1. Field
This application relates to communication networks and, more particularly, to a method and apparatus for implementing link-based source routing in generic framing protocol.
2. Description of the Related Art
Data communication networks may include various computers, servers, hubs, switches, nodes, routers, proxies, and other devices coupled to and configured to pass data to one another. These devices will be referred to herein as “network elements.” Data is communicated through the data communication network by passing protocol data units, such as frames, packets, cells or segments, between the network elements by utilizing one or more communication links. A particular protocol data unit may be handled by multiple network elements and cross multiple communication links as it travels between its source and its destination over the network.
The various network elements on the communication network communicate with each other using predefined sets of rules, referred to herein as protocols. Different protocols are used to govern different aspects of the communication, such as how signals should be formed for transmission between network elements, various aspects of what the protocol data units should look like, and how protocol data units should be handled or routed through the network by the network elements.
To enable packets and frames of different protocols to be transported over a physical layer (layer 1) protocol such as T1, DSL, or SONET/SDH, a generic framing procedure has been developed. The Generic Framing Protocol (GFP) which defines the generic framing procedure specifies a GFP frame format that has a core header which specifies the length of the payload, and a payload area which may contain one or more client protocol frames/packets to be transported on the network. In frame-mapped GFP, a given client protocol frame/packet such as an IP packet or Ethernet Frame will be loaded into the GFP payload. In transparent GFP, a fixed number of client characters are mapped into a GFP frame of predetermined length.
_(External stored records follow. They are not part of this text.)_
Definition impl_vector_list_is_empty (list : VectorList) : bool := (vl_last list =? 0)%nat.
Definition impl_vector_list_clear (list : VectorList) (item_free : bool) : option (bool * Datatypes.list Z * VectorList) :=
  '(freed, items) ← clear_slots (vl_items list) item_free 0 (vl_size list) [];
  Some (true, freed, with_items list 0 items).
Definition impl_vector_list_get_pos (list : VectorList) (item : Z) : option nat :=
  if item =? 0 then Some O else find_slot (vl_items list) item 0 (S (vl_last list)).
Definition impl_vector_list_get (list : VectorList) (pos : nat) : option Z :=
  if (pos =? 0)%nat || (vl_last list <? pos)%nat then Some 0 else vl_items list !! pos.
(** Whether it succeeds, what [old] is set to, and the list. *)
Definition impl_vector_list_set (list : VectorList) (pos : nat) (item : Z) : option (bool * option Z * VectorList) :=
  if (pos =? 0)%nat then Some (false, None, list) else
  '(ok, list) ← (if (vl_size list <=? pos)%nat then vector_resize list (pos + 2) else Some (true, list));
  if negb ok then Some (false, None, list) else
  old ← vl_items list !! pos;
  items ← put (vl_items list) pos item;
  Some (true, Some old, with_items list (Nat.max (vl_last list) pos) items).
Definition impl_vector_list_insert (list : VectorList) (pos : nat) (item : Z) : option (bool * VectorList) :=
  if (pos =? 0)%nat then Some (false, list) else
  if (vl_last list <? pos)%nat then '(ok, _, list) ← impl_vector_list_set list pos item; Some (ok : bool, list) else
  '(ok, list) ← (if (vl_last list =? vl_size list - 1)%nat then vector_resize list (vl_size list + vl_rate list) else Some (true, list));
  if negb ok then Some (false, list) else
  let last := S (vl_last list) in
  items ← shift_up (vl_items list) (last + 1) (last + 1 - pos);
  items ← put items pos item; Some (true, with_items list last items).
Definition impl_vector_list_remove (list : VectorList) (pos : nat) : option (Z * VectorList) :=
  if (pos =? 0)%nat || (vl_last list <? pos)%nat then Some (0, list) else
  item ← vl_items list !! pos;
  items ← shift_down (vl_items list) pos (S (vl_last list) - pos);
  items ← put items (vl_last list) 0;
  '(_, list) ← vector_auto_adjust (with_items list (vl_last list - 1) items); Some (item, list).
Definition impl_vector_list_push (list : VectorList) (item : Z) : option (bool * VectorList) :=
  '(ok, list) ← (if (vl_last list =? vl_size list - 1)%nat then vector_resize list (vl_size list + vl_rate list) else Some (true, list));
  if negb ok then Some (false, list) else
  items ← put (vl_items list) (S (vl_last list)) item; Some (true, with_items list (S (vl_last list)) items).
Definition impl_vector_list_pop (list : VectorList) : option (Z * VectorList) :=
  if (vl_last list =? 0)%nat then Some (0, list) else
  item ← vl_items list !! vl_last list;
  items ← put (vl_items list) (vl_last list) 0;
  '(_, list) ← vector_auto_adjust (with_items list (vl_last list - 1) items); Some (item, list).
Definition impl_vector_list_count (list : VectorList) : nat :=
  if impl_vector_list_is_empty list then O else vl_last list.
(** The callback gets the slots [i], [i + 1], ..., [n] of them. *)
Fixpoint each_slot {A} (items : list Z) (function : Z -> A -> bool * A) (i n : nat) (data : A) : option (bool * A) :=
  match n with
  | O => Some (true, data)
  | S n => x ← items !! i; let '(ok, data) := function x data in
           if ok then each_slot items function (S i) n data else Some (false, data)
  end.
Definition impl_vector_list_for_each {A} (list : VectorList) (data : A) (function : Z -> A -> bool * A) : option (bool * A) :=
  if (vl_last list =? 0)%nat then Some (true, data) else each_slot (vl_items list) function 1 (vl_last list) data.
(** An iterator is the pointer in the first slot, which is NULL, advanced by the
    position. *)
Definition impl_vector_list_iter (list : VectorList) : option Z :=
  if impl_vector_list_is_empty list then Some 0 else x ← vl_items list !! O; Some (x + 1).
Definition impl_vector_list_next (list : VectorList) (iter : Z) : option (Z * Z) :=
  if iter =? 0 then Some (0, 0) else
  x ← vl_items list !! O;
  if Z.of_nat (vl_last list) <? iter - x then Some (0, 0) else
  let pos := iter - x in
  if pos <? 0 then None else
  element ← vl_items list !! Z.to_nat pos;
  Some (if pos =? Z.of_nat (vl_last list) then 0 else x + pos + 1, element).
(** NULL, or the list when it cannot be cleared; and what was freed. *)
Definition impl_vector_list_free (list : VectorList) (item_free : bool) : option (option VectorList * Datatypes.list Z) :=
  '(ok, freed, list) ← impl_vector_list_clear list item_free; Some (if ok : bool then None else Some list, freed).
End code.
Several attractive features of GFP are that GFP is able to carry client protocol data units across the transport network without requiring modification of the client headers and that it may be used to carry multiple different types of traffic without notifying the underlying network what type of traffic is being transported.
When GFP frames are multiplexed into a SONET/SDH channel (STS-n) by an external packet source, the amount of bandwidth filled on the network core is limited to the size of the channel at the multiplexer. For example, FIG. 1 illustrates an example in which GFP frames are multiplexed by an external packet source 10 with a GFP multiplexer 12 onto an STS-n channel 14. Since the STS-n channel cannot be combined with other STS-ns without demultiplexing and remultiplexing the protocol data units, the STS-n channel will remain at the current fill level on the network even after passing through optical cross connects 16 and other network elements.
To increase fill on the network, it is possible to multiplex the GFP frames onto a SONET/SDH channel by including a GFP multiplexer 18 in the optical cross connect 20 and bringing GFP frames to the optical cross connect without multiplexing the frames onto an STS-n channel. In this manner, additional GFP frames may be placed on the same STS-n to increase the fill level on the STS-n channel.
Another way to increase the fill level is to de-multiplex the GFP frames from the STS-n channels, switch/route the packets to an appropriate STS-n, and then re-multiplex the packets onto a new STS-n channel. An example of this is illustrated in FIG. 3. As shown in FIG. 3, when packets arrive they pass through an optical cross connect 22 to a GFP demultiplexer 24. The de-multiplexer terminates the original GFP frame flows and passes the packets or frames extracted from the GFP frame to a layer 2/3 switch/router 26. After the frames are switched/routed, the frames are passed to a GFP multiplexer 28, multiplexed onto a new STS-n channel, and passed onto the network over the new STS-n channel.
Handling GFP frames in this manner is not trivial, however, since the GFP frames may be carrying protocol data units formed using any number of different protocols. Thus, extracting the client protocol data units, reconstructing the client protocol data units, and performing routing using the protocol headers associated with the client protocol data units is not a trivial matter. It also represents a potential security lapse that may be unacceptable in particular contexts. Thus, extracting client protocol data units and performing routing based on the payload is at best very difficult and, at worst, defeats one of the purposes of GFP, which was to simplify transport of numerous different protocols across a network in a transparent manner.
Although a proposal has been made to add a new extension header type to GFP, which would allow the GFP frame to carry a label to allow the frame to be switched along a label switched path, the proposal requires state information to be distributed to network elements on the network, in a manner similar to Multi Protocol Label Switching (MPLS), to enable the labels to be used to forward the packets on the network. The state information, according to the proposal, would instruct the network elements as to the ingress/egress port/label relationship and would be distributed on the network via a signaling protocol. While this solution might be operable, it is a relatively intrusive way of enabling GFP frames to be switched on the network, since it requires state information to be distributed and maintained on the network elements throughout the network. Additionally, this solution also may experience problems with scaling as the number of nodes on the network increases and the level of traffic on the network is increased. Accordingly, it would be advantageous to provide a scalable way to switch GFP flows on a SONET/SDH network.